Isto acontece em parte devido ao quanto a economia digital é agora dominada por grandes monopólios corporativos — os célebres GAFAM: Google, Apple, Facebook, Amazon e Microsoft —, que têm pouco interesse em renovação sistêmica, já que lucram com o sistema atual. Deveríamos, afinal, seguir para além da visão de que a economia e a tecnologia são “autônomas” e reivindicar o fato de que todas as decisões sobre economia e tecnologia são intrinsecamente políticas, por carregarem consequências significativas para a divisão de poder e riqueza em sociedade.

Uma das coisas que você reconhece no seu livro é o fato de que um país não pode ser de fato independente: terá sempre de se aliar a uma das grandes potências, como China ou EUA. Assim sendo, políticas internas têm alguma importância num nível macro, em relação a mudanças climáticas e covid, por exemplo?

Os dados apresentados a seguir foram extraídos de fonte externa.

(* ===== verification/_CoqProject ===== *)
-Q . S2P
Prelude.v
Effects.v
TimeText.v
Json.v
Sha256.v
Kafka.v
Dto.v
Outbox.v
Telemetry.v
TicketDB.v
Booking.v
TicketSamples.v
Transactions.v
Event.v
Seats.v
SeatSafety.v
Races.v
ReserveSpec.v
TransitionSpec.v
BookingLifecycle.v
EventSpec.v
TicketHandler.v
TicketHttp.v
PayDB.v
Payment.v
PaymentSafety.v
PaymentSpec.v
Rows.v
Gateway.v
PayHandler.v
PayHttp.v
System.v
SystemSafety.v
SystemSpec.v
SystemFlows.v
AuthDB.v
Auth.v
AuthHandler.v
AuthSamples.v
Fixtures.v
AuthSpec.v
AuthSeed.v
Config.v
Pool.v
Startup.v
TestInfra.v
Redis.v
Edge.v
Site.v
Accounts.v
Responses.v
Deployment.v
(* ===== verification/Sha256.v ===== *)
(** * SHA-256 and base64

    What [service/auth/internal/jwt] uses of [crypto/sha256] and
    [encoding/base64] to store refresh tokens by their hash.  Bytes are integers
    below 256, words are integers below [2 ^ 32]. *)
From S2P Require Import Prelude.
From Stdlib Require Import Ascii.

Definition bytes_of (s : string) : list Z :=
  Z.of_nat ∘ nat_of_ascii <$> String.list_ascii_of_string s.

(** ** SHA-256 *)

Module Sha256.

Definition w32 (z : Z) : Z := Z.land z 0xffffffff.
Definition add32 (a b : Z) : Z := w32 (a + b).
Definition rotr (n x : Z) : Z := Z.lor (Z.shiftr x n) (w32 (Z.shiftl x (32 - n))).

Definition Sigma0 x := Z.lxor (Z.lxor (rotr 2 x) (rotr 13 x)) (rotr 22 x).
Definition Sigma1 x := Z.lxor (Z.lxor (rotr 6 x) (rotr 11 x)) (rotr 25 x).
Definition sigma0 x := Z.lxor (Z.lxor (rotr 7 x) (rotr 18 x)) (Z.shiftr x 3).
Definition sigma1 x := Z.lxor (Z.lxor (rotr 17 x) (rotr 19 x)) (Z.shiftr x 10).
Definition Ch x y z := Z.lxor (Z.land x y) (Z.land (Z.lxor x 0xffffffff) z).
Definition Maj x y z := Z.lxor (Z.lxor (Z.land x y) (Z.land x z)) (Z.land y z).

(** The constants of FIPS 180-4, from their definition there: the first 32 bits
    of the fractional parts of the cube roots of the first 64 primes, and of the
    square roots of the first eight. *)
Definition prime (n : Z) : bool :=
  forallb (λ d : nat, negb (bool_decide (n `mod` Z.of_nat d = 0))) (seq 2 (Z.to_nat n - 2)).
Definition primes : list Z := filter prime (Z.of_nat <$> seq 2 310).

(** The integer part of the [k]-th root of [n], a bit at a time from bit [b]. *)
Fixpoint root (k n : Z) (b : nat) (r : Z) : Z :=
  let r' := r + 2 ^ Z.of_nat b in
  let r := if bool_decide (r' ^ k ≤ n) then r' else r in
  match b with O => r | S b => root k n b r end.
Definition frac_root (k p : Z) : Z := w32 (root k (p * 2 ^ (32 * k)) 40 0).

Definition K : list Z := Eval vm_compute in frac_root 3 <$> primes.
Definition init : list Z := Eval vm_compute in frac_root 2 <$> take 8 primes.

(** The message, the bit one, zeros up to 56 modulo 64 and the length in bits. *)
Definition be64 (n : Z) : list Z :=
  (λ i : nat, Z.land (Z.shiftr n (8 * (7 - Z.of_nat i))) 255) <$> seq 0 8.
Definition pad (m : list Z) : list Z :=
  let n := Z.of_nat (length m) in
  m ++ 128 :: replicate (Z.to_nat ((55 - n) `mod` 64)) 0 ++ be64 (8 * n).

Fixpoint words (m : list Z) : list Z :=
  match m with
  | a :: b :: c :: d :: m =>
      Z.lor (Z.shiftl a 24) (Z.lor (Z.shiftl b 16) (Z.lor (Z.shiftl c 8) d)) :: words m
  | _ => []
  end.

(** The message schedule: sixteen words extended to sixty-four.  [w] holds the
    words so far, the last first. *)
Fixpoint extend (n : nat) (w : list Z) : list Z :=
  match n with
  | O => w
  | S n =>
      extend n (add32 (add32 (sigma1 (nth 1 w 0)) (nth 6 w 0))
                      (add32 (sigma0 (nth 14 w 0)) (nth 15 w 0)) :: w)
  end.
Definition schedule (block : list Z) : list Z := reverse (extend 48 (reverse block)).

Definition round (s : list Z) (kw : Z * Z) : list Z :=
  match s with
  | [a; b; c; d; e; f; g; h] =>
      let t1 := add32 (add32 (add32 h (Sigma1 e)) (add32 (Ch e f g) kw.1)) kw.2 in
      let t2 := add32 (Sigma0 a) (Maj a b c) in
      [add32 t1 t2; a; b; c; add32 d t1; e; f; g]
  | _ => s
  end.
Definition compress (h block : list Z) : list Z :=
  zip_with add32 h (foldl round h (zip K (schedule block))).

Fixpoint blocks (fuel : nat) (h ws : list Z) : list Z :=
  match fuel with
  | O => h
  | S fuel =>
      match ws with
      | [] => h
      | _ => blocks fuel (compress h (take 16 ws)) (drop 16 ws)
      end
  end.

Definition be32 (w : Z) : list Z :=
  (λ i : nat, Z.land (Z.shiftr w (8 * (3 - Z.of_nat i))) 255) <$> seq 0 4.

(** [sha256.Sum256]; the padded message has [length ws / 16] blocks, so the
    fuel is never the reason to stop. *)
Definition Sum256 (m : list Z) : list Z :=
  let ws := words (pad m) in
  blocks (length ws) init ws ≫= be32.
End Sha256.

(** The digest of "abc" of FIPS 180-4. *)
Lemma sha256_abc :
  Sha256.Sum256 (bytes_of "abc") =
  [0xba; 0x78; 0x16; 0xbf; 0x8f; 0x01; 0xcf; 0xea; 0x41; 0x41; 0x40; 0xde; 0x5d; 0xae; 0x22;
   0x23; 0xb0; 0x03; 0x61; 0xa3; 0x96; 0x17; 0x7a; 0x9c; 0xb4; 0x10; 0xff; 0x61; 0xf2; 0x00;
   0x15; 0xad].
Proof. vm_compute. done. Qed.

(** ** [base64.URLEncoding] *)

Module Base64.

(** The letter of a six-bit value: [A-Za-z0-9], then the last two of the
    alphabet, [+/] of [StdEncoding] and [-_] of [URLEncoding]. *)
Definition letter (c62 c63 : Z) (z : Z) : ascii :=
  ascii_of_nat (Z.to_nat
    (if bool_decide (z < 26) then z + 65
     else if bool_decide (z < 52) then z + 71
     else if bool_decide (z < 62) then z - 4
     else if bool_decide (z = 62) then c62 else c63)).

Fixpoint encode_with (letter : Z → ascii) (l : list Z) : string :=
  match l with
  | [] => ""
  | [a] =>
      String (letter (Z.shiftr a 2)) (String (letter (Z.shiftl (Z.land a 3) 4)) "==")
  | [a; b] =>
      String (letter (Z.shiftr a 2))
        (String (letter (Z.lor (Z.shiftl (Z.land a 3) 4) (Z.shiftr b 4)))
          (String (letter (Z.shiftl (Z.land b 15) 2)) "="))
  | a :: b :: c :: l =>
      String (letter (Z.shiftr a 2))
        (String (letter (Z.lor (Z.shiftl (Z.land a 3) 4) (Z.shiftr b 4)))
          (String (letter (Z.lor (Z.shiftl (Z.land b 15) 2) (Z.shiftr c 6)))
            (String (letter (Z.land c 63)) (encode_with letter l))))
  end.

Definition EncodeToString : list Z → string := encode_with (letter 45 95).
Definition StdEncodeToString : list Z → string := encode_with (letter 43 47).
End Base64.

Lemma base64_sample : Base64.EncodeToString (bytes_of "Man Ma") = "TWFuIE1h".
Proof. vm_compute. done. Qed.
(** [Init], told [OTEL_EXPORTER_OTLP_ENDPOINT], whether the SDK can build the
    two exporters, and the instruments. *)
Definition Init (endpoint : string) (traceExporter metricExporter : res unit)
    (instruments : HTTPMetrics) : initResult :=
  if negb (tracesEnabled endpoint) then mkInitResult [] [] None None
  else
    match traceExporter with
    | Err e => mkInitResult [] [] None (Some e)
    | Ok _ =>
        match newMeterProvider endpoint metricExporter with
        | Err _ => mkInitResult [Traces] [Traces] None None
        | Ok meter =>
            mkInitResult (Traces :: if meter then [Metrics] else [])
              ((if meter then [Metrics] else []) ++ [Traces]) (Some instruments) None
        end
    end.

(** The shutdown: every provider is asked, whatever the others answer, and
    the errors are joined ([errors.Join] with the traces' error first). *)
Fixpoint shutdown (providers : list signal) (flush : signal → res unit) :
    list signal * list error :=
  match providers with
  | [] => ([], [])
  | p :: providers =>
      let '(asked, errs) := shutdown providers flush in
      (p :: asked, errs ++ (if flush p is Err e then [e] else []))
  end.

Lemma shutdown_spec ps flush :
  (shutdown ps flush).1 = ps ∧
  ((shutdown ps flush).2 = [] ↔ Forall (λ p, is_ok (flush p) = true) ps).
Proof.
  induction ps as [|p ps [IH1 IH2]]; cbn; [done|].
  destruct (shutdown ps flush) as [asked errs]. cbn in *. subst asked. split; [done|].
  rewrite Forall_cons, <- IH2. destruct (flush p), errs; cbn; intuition congruence.
Qed.

(** Telemetry comes up as far as it can: [Init] fails only when an endpoint
    is set and the exporter of traces cannot be built; the failure of metrics
    leaves traces on and the service without instruments; with an endpoint
    unset nothing is installed; and the shutdown asks every provider that was
    installed to flush, metrics first, each also when the other fails, and
    reports an error exactly when one of them did. *)
Theorem telemetry_init endpoint traceExporter metricExporter instruments flush :
  let r := Init endpoint traceExporter metricExporter instruments in
  (in_error r = None ↔ endpoint = "" ∨ is_ok traceExporter = true) ∧
  in_installed r = (if bool_decide (endpoint = "") || negb (is_ok traceExporter) then []
                    else if is_ok metricExporter then [Traces; Metrics] else [Traces]) ∧
  (in_metrics r = Some instruments ↔ Metrics ∈ in_installed r) ∧
  (shutdown (in_shutdown r) flush).1 = reverse (in_installed r) ∧
  ((shutdown (in_shutdown r) flush).2 = [] ↔
     ∀ p, p ∈ in_installed r → is_ok (flush p) = true).
Proof.
  cbv zeta. set (r := Init _ _ _ _).
  destruct (shutdown_spec (in_shutdown r) flush) as [-> ->].
  assert (in_shutdown r = reverse (in_installed r) ∧
    (in_error r = None ↔ endpoint = "" ∨ is_ok traceExporter = true) ∧
    in_installed r = (if bool_decide (endpoint = "") || negb (is_ok traceExporter) then []
                      else if is_ok metricExporter then [Traces; Metrics] else [Traces]) ∧
    (in_metrics r = Some instruments ↔ Metrics ∈ in_installed r)) as (-> & He & Hi & Hm).
  { subst r. unfold Init, newMeterProvider, tracesEnabled.
    case_bool_decide; cbn; [split_and!; set_solver|].
    destruct traceExporter as [[]|e]; cbn; [|split_and!; set_solver].
    destruct metricExporter as [[]|e]; cbn; split_and!; set_solver. }
  split_and!; [done..|]. rewrite Forall_reverse. apply Forall_forall.
Qed.

(** ** Views

    The boundaries are the decimal literals of the source, in thousandths of a
    second. *)

Inductive aggregation :=
  | AggregationExplicitBucketHistogram (boundaries : list Z) (noMinMax : bool)
  | AggregationDrop.
Record view := mkView { vw_Name : string; vw_Aggregation : aggregation }.

Definition httpDurationBuckets : list Z :=
  [5; 10; 25; 50; 75; 100; 250; 500; 750; 1000; 2500; 5000; 7500; 10000].
Definition dbDurationBuckets : list Z := [1; 5; 10; 50; 100; 500; 1000; 5000; 10000].

Definition bucketedView (name : string) (boundaries : list Z) : view :=
  mkView name (AggregationExplicitBucketHistogram boundaries true).
Definition dropView (name : string) : view := mkView name AggregationDrop.

Definition metricViews : list view :=
  [bucketedView "http.server.request.duration" httpDurationBuckets;
   bucketedView "http.client.request.duration" httpDurationBuckets;
   bucketedView "db.client.operation.duration" dbDurationBuckets;
   dropView "http.server.request.body.size";
   dropView "http.server.response.body.size";
   dropView "http.client.request.body.size"].

(** The bucket a value is counted in: the first boundary that is not below it. *)
Fixpoint bucket_of (boundaries : list Z) (v : Z) : nat :=
  match boundaries with
  | [] => 0
  | b :: bs => if bool_decide (v ≤ b) then 0 else S (bucket_of bs v)
  end.
Record TicketDB := mkTicketDB {
  events : gmap string Event;
  ticket_types : gmap string TicketType;
  bookings : gmap string bookingRow;
  booking_items : gmap string itemRow;
  ticket_outbox : outboxTable;
}.

Definition set_events m (d : TicketDB) : TicketDB :=
  mkTicketDB m (ticket_types d) (bookings d) (booking_items d) (ticket_outbox d).
Definition set_ticket_types m (d : TicketDB) : TicketDB :=
  mkTicketDB (events d) m (bookings d) (booking_items d) (ticket_outbox d).
Definition set_bookings m (d : TicketDB) : TicketDB :=
  mkTicketDB (events d) (ticket_types d) m (booking_items d) (ticket_outbox d).
Definition set_booking_items m (d : TicketDB) : TicketDB :=
  mkTicketDB (events d) (ticket_types d) (bookings d) m (ticket_outbox d).

#[export] Instance TicketDB_outbox : HasOutbox TicketDB.
Proof.
  refine {| get_outbox := ticket_outbox;
    set_outbox ob d :=
      mkTicketDB (events d) (ticket_types d) (bookings d) (booking_items d) ob |};
  by intros; try destruct d.
Defined.

(** [CHECK] constraints of the migrations. *)
Definition event_check (e : Event) : bool :=
  bool_decide (ev_Status e ∈ ["draft"; "pending"; "published"; "rejected"; "cancelled"]) &&
  bool_decide (0 ≤ ev_VenueCapacity e).
Definition ticket_type_check (ty : TicketType) : bool :=
  bool_decide (0 ≤ tt_PriceRupiah ty) && bool_decide (0 < tt_Quantity ty) &&
  bool_decide (0 ≤ tt_Available ty ≤ tt_Quantity ty) && bool_decide (0 < tt_MaxPerOrder ty).
Definition booking_check (b : bookingRow) : bool :=
  bool_decide (br_status b ∈ ["confirmed"; "pending"; "expired"; "cancelled"]) &&
  (negb (bool_decide (br_status b = "pending")) || bool_decide (is_Some (br_expires_at b))).
Definition item_check (i : itemRow) : bool :=
  bool_decide (0 < ir_quantity i) && bool_decide (0 ≤ ir_total_price_rupiah i).

(** ** Statements *)

(** [INSERT INTO bookings]. *)
Definition insert_booking (b : bookingRow) (d : TicketDB) : res TicketDB :=
  if negb (booking_check b) then Err check_violation
  else if bool_decide (is_Some (bookings d !! br_id b)) then Err unique_violation
  else if bool_decide (is_Some (events d !! br_event_id b))
  then Ok (set_bookings (<[br_id b := b]> (bookings d)) d)
  else Err foreign_key_violation.

(** [INSERT INTO booking_items]; [ticket_type_id] has no foreign key. *)
Definition insert_item (i : itemRow) (d : TicketDB) : res TicketDB :=
  if negb (bool_decide (in_int4 (ir_quantity i))) then Err numeric_out_of_range
  else if negb (item_check i) then Err check_violation
  else if bool_decide (is_Some (booking_items d !! ir_id i)) then Err unique_violation
  else if bool_decide (is_Some (bookings d !! ir_booking_id i))
  then Ok (set_booking_items (<[ir_id i := i]> (booking_items d)) d)
  else Err foreign_key_violation.

Fixpoint insert_items (its : list itemRow) (d : TicketDB) : res TicketDB :=
  match its with
  | [] => Ok d
  | i :: its => match insert_item i d with Ok d' => insert_items its d' | Err e => Err e end
  end.

(** [UPDATE bookings SET status=$1 WHERE id=$2 AND status=$3], with the number of rows. *)
Definition set_status (s : string) (b : bookingRow) : bookingRow :=
  mkBookingRow (br_id b) (br_user_id b) (br_event_id b) s (br_expires_at b) (br_created_at b).
Definition update_booking_status (id from to : string) (d : TicketDB) : res (TicketDB * Z) :=
  match bookings d !! id with
  | Some b =>
      if bool_decide (br_status b = from) then
        if booking_check (set_status to b)
        then Ok (set_bookings (<[id := set_status to b]> (bookings d)) d, 1)
        else Err check_violation
      else Ok (d, 0)
  | None => Ok (d, 0)
  end.

Definition set_available (n : Z) (ty : TicketType) : TicketType :=
  mkTicketType (tt_ID ty) (tt_EventID ty) (tt_Name ty) (tt_PriceRupiah ty) (tt_Quantity ty)
    n (tt_MaxPerOrder ty).
Definition set_price (n : Z) (ty : TicketType) : TicketType :=
  mkTicketType (tt_ID ty) (tt_EventID ty) (tt_Name ty) n (tt_Quantity ty)
    (tt_Available ty) (tt_MaxPerOrder ty).

(** [UPDATE ticket_types SET ... WHERE id = $n AND cond], with the number of rows. *)
Definition update_ticket_type (id : string) (cond : TicketType → bool)
    (g : TicketType → TicketType) (d : TicketDB) : res (TicketDB * Z) :=
  match ticket_types d !! id with
  | Some ty =>
      if cond ty then
        if ticket_type_check (g ty)
        then Ok (set_ticket_types (<[id := g ty]> (ticket_types d)) d, 1)
        else Err check_violation
      else Ok (d, 0)
  | None => Ok (d, 0)
  end.

(** [SET available_seat = LEAST(quantity, available_seat + $1) WHERE id = $2];
    the sum is computed in 32 bits. *)
Definition release_seats (id : string) (qty : Z) (d : TicketDB) : res (TicketDB * Z) :=
  match ticket_types d !! id with
  | Some ty =>
      if bool_decide (in_int4 qty) && bool_decide (in_int4 (tt_Available ty + qty)) then
        update_ticket_type id (λ _, true)
          (λ ty, set_available (Z.min (tt_Quantity ty) (tt_Available ty + qty)) ty) d
      else Err numeric_out_of_range
  | None => if bool_decide (in_int4 qty) then Ok (d, 0) else Err numeric_out_of_range
  end.

(** ** [BookingRepo] *)

Definition item_row (i : BookingItem) : itemRow :=
  let totalPrice :=
    if bool_decide (bi_TotalPriceRupiah i = 0)
    then (bi_UnitPriceRupiah i * bi_Quantity i)%goint
    else bi_TotalPriceRupiah i in
  mkItemRow (bi_ID i) (bi_BookingID i) (bi_TicketTypeID i) (bi_Quantity i) totalPrice.

Definition booking_row (t : Z) (b : Booking) : bookingRow :=
  mkBookingRow (bk_ID b) (bk_UserID b) (bk_EventID b) (bk_Status b)
    (pg_timestamp <$> bk_ExpiresAt b) t.

(** A row of [booking_items] as the repositories scan it. *)
Definition scan_item (r : itemRow) : BookingItem :=
  mkBookingItem (ir_id r) (ir_booking_id r) (ir_ticket_type_id r) (ir_quantity r)
    (if bool_decide (0 < ir_quantity r)
     then ir_total_price_rupiah r `quot` ir_quantity r else 0)
    (ir_total_price_rupiah r).

Definition scan_booking (r : bookingRow) : Booking :=
  mkBooking (br_id r) (br_user_id r) (br_event_id r) (br_status r) (br_expires_at r)
    0 "" "" [] (br_created_at r).

(** [b.TotalRupiah += ...; b.Items = append(b.Items, item)]. *)
Definition append_item (b : Booking) (r : itemRow) : Booking :=
  let item := scan_item r in
  mkBooking (bk_ID b) (bk_UserID b) (bk_EventID b) (bk_Status b) (bk_ExpiresAt b)
    (bk_TotalRupiah b + bi_TotalPriceRupiah item)%goint (bk_PaymentID b) (bk_RefundStatus b)
    (bk_Items b ++ [item]) (bk_CreatedAt b).

Definition items_of (id : string) (d : TicketDB) : list itemRow :=
  rows (λ i, bool_decide (ir_booking_id i = id)) (booking_items d).

(** The transaction of [Create]. *)
Definition create_booking (b : Booking) : stmt TicketDB unit := transaction (λ t d,
  match insert_booking (booking_row t b) d with
  | Err e => Err e
  | Ok d' => insert_items (item_row <$> bk_Items b) d'
  end).

Section BookingRepo.
Context {X : Type → Type}.
Local Abbreviation M := (prog (eff TicketDB X)).

Definition BookingRepo_Create (b : Booking) : M (res unit) := sql (create_booking b).

(** [loadItems]: the items query the readers share. *)
Definition BookingRepo_loadItems (b : Booking) : M (res Booking) :=
  its ←? sql (query (λ d, Ok (items_of (bk_ID b) d)));
  Ret (Ok (foldl append_item b its)).

Definition BookingRepo_FindByID (id : string) : M (res Booking) :=
  b ←? sql (query (λ d, row_or_error (bookings d !! id)));
  BookingRepo_loadItems (scan_booking b).

Fixpoint load_all (bs : list Booking) : M (res (list Booking)) :=
  match bs with
  | [] => Ret (Ok [])
  | b :: bs =>
      b' ←? BookingRepo_loadItems b;
      bs' ←? load_all bs;
      Ret (Ok (b' :: bs'))
  end.

Definition BookingRepo_ListByUser (userID : string) : M (res (list Booking)) :=
  bs ←? sql (query (λ d, Ok (order_by_desc br_created_at
           (rows (λ b, bool_decide (br_user_id b = userID)) (bookings d)))));
  load_all (scan_booking <$> bs).

Definition BookingRepo_ListByEventID (eventID : string) : M (res (list Booking)) :=
  bs ←? sql (query (λ d, Ok (order_by_desc br_created_at
           (rows (λ b, bool_decide (br_event_id b = eventID)) (bookings d)))));
  load_all (scan_booking <$> bs).

Definition BookingRepo_UpdateStatusIfPending (bookingID status : string) : M (res bool) :=
  n ←? sql (counted (update_booking_status bookingID "pending" status));
  Ret (Ok (bool_decide (n = 1))).

Fixpoint release_items (its : list BookingItem) (d : TicketDB) : res TicketDB :=
  match its with
  | [] => Ok d
  | i :: its =>
      match release_seats (bi_TicketTypeID i) (bi_Quantity i) d with
      | Ok (d', _) => release_items its d'
      | Err e => Err e
      end
  end.

(** The transaction of [TransitionAndReleaseSeats]; [Ok false] is the early
    return on no row, whose deferred rollback has nothing to undo. *)
Definition transition_and_release (b : Booking) (to : string) : stmt TicketDB bool := λ _ d,
  match update_booking_status (bk_ID b) (bk_Status b) to d with
  | Err e => (d, Err e)
  | Ok (d', n) =>
      if bool_decide (n = 0) then (d, Ok false)
      else match release_items (bk_Items b) d' with
           | Ok d'' => (d'', Ok true)
           | Err e => (d, Err e)
           end
  end.

Definition BookingRepo_TransitionAndReleaseSeats (b : Booking) (toStatus : string) :
    M (res bool) :=
  sql (transition_and_release b toStatus).

(** [DELETE FROM bookings WHERE id=$1 AND status='pending']: the foreign key of
    [booking_items] has no [ON DELETE] action, so it refuses a booking that
    still has items. *)
Definition delete_booking (id : string) (d : TicketDB) : res (TicketDB * Z) :=
  match bookings d !! id with
  | Some b =>
      if bool_decide (br_status b = "pending") then
        if bool_decide (items_of id d = [])
        then Ok (set_bookings (delete id (bookings d)) d, 1)
        else Err foreign_key_violation
      else Ok (d, 0)
  | None => Ok (d, 0)
  end.

Definition BookingRepo_Delete (bookingID : string) : M (res unit) :=
  _ ←? sql (counted (delete_booking bookingID)); Ret (Ok ()).

(** ** [EventStatusRepo] *)

Definition EventStatusRepo_IsPublished (eventID : string) : M (res bool) :=
  r ← sql (query (λ d, row_or_error (ev_Status <$> events d !! eventID)));
  match r with
  | Ok status => Ret (Ok (bool_decide (status = "published")))
  | Err e => if errors_Is e NoRows then Ret (Ok false) else Ret (Err e)
  end.

(** ** [SeatCounter] *)

Definition SeatCounter_Init (eventID ticketTypeID : string) (total : Z) : M (res unit) :=
  _ ←? sql (counted (λ d,
         if bool_decide (in_int4 total)
         then update_ticket_type ticketTypeID (λ _, true) (set_available total) d
         else Err numeric_out_of_range));
  Ret (Ok ()).

(** [SET available_seat = available_seat - $1 WHERE id = $2 AND available_seat >= $1]. *)
Definition reserve_seats (id : string) (qty : Z) (d : TicketDB) : res (TicketDB * Z) :=
  if bool_decide (in_int4 qty)
  then update_ticket_type id (λ ty, bool_decide (qty ≤ tt_Available ty))
         (λ ty, set_available (tt_Available ty - qty) ty) d
  else Err numeric_out_of_range.

Definition SeatCounter_Reserve (eventID ticketTypeID : string) (qty : Z) : M (res unit) :=
  n ←? sql (counted (reserve_seats ticketTypeID qty));
  Ret (if bool_decide (n = 0) then Err ErrNoSeatsAvailable else Ok ()).

Definition SeatCounter_Release (eventID ticketTypeID : string) (qty : Z) : M (res unit) :=
  _ ←? sql (counted (release_seats ticketTypeID qty)); Ret (Ok ()).

Definition SeatCounter_Available (eventID ticketTypeID : string) : M (res Z) :=
  r ← sql (query (λ d, row_or_error (tt_Available <$> ticket_types d !! ticketTypeID)));
  match r with
  | Ok available => Ret (Ok available)
  | Err e => if errors_Is e NoRows then Ret (Err ErrReservationNotFound) else Ret (Err e)
  end.

Definition SeatCounter_SetPrice (eventID ticketTypeID : string) (price : Z) : M (res unit) :=
  _ ←? sql (counted (update_ticket_type ticketTypeID (λ _, true) (set_price price)));
  Ret (Ok ()).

Enquanto afirmo que soberania e autonomia política não foram eliminadas pela globalização, apenas transformadas, é evidente que atualmente no mundo existe um problema de escala, que significa que os países que podem realmente ter autonomia absoluta, ou quase absoluta, são aqueles como China e EUA. Em um mundo de bombas atômicas, de semicondutores, de sistemas complexos de software e comunicação, há um problema fundamental de escala para que se consiga adquirir o poder necessário para uma soberania de verdade. A consequência disso é que muitos países têm de negociar sua soberania — o país se torna “sócio júnior” ou protégé de uma superpotência, que lhe garante proteção militar e lhe dá cobertura sob seu bunker atômico. Para alguns países que não têm escala para ser superpotências globais, a solução pode ser a formação de blocos continentais; mas, como mostrou a trajetória complicada da União Europeia, esse caminho tem dado de cara com a teimosa realidade dos Estados-nação, que contém em si instituições e identidades próprias.

Frente a esta situação, deveríamos nos consolar com o fato de que mesmo que, incapazes de exercitar uma soberania completa, países pequenos ou nações mais fracas ainda podem reivindicar formas importantes de poder, contanto que sua população, classe política e burocracia estatal não sejam facilmente divididos por pressões externas. Isto foi demonstrado diversas vezes pela trajetória de diferentes países em desenvolvimento, como Japão e Coreia do Sul, que conseguiram, mesmo sendo dependentes da força militar dos EUA. Em última instância, a soberania deveria ser sempre entendida como um poder que tem de ser continuamente reivindicado, em lugar de adquirido para toda a eternidade; e isto se aplica tanto à relação de países com outros países e seus desejos legítimos de ter algum grau de autonomia, quanto à relação de cidadãos com a classe política que frequentemente tem despido a população de toda soberania — a qual, sabemos desde os tempos de Rousseau, pertence ao povo.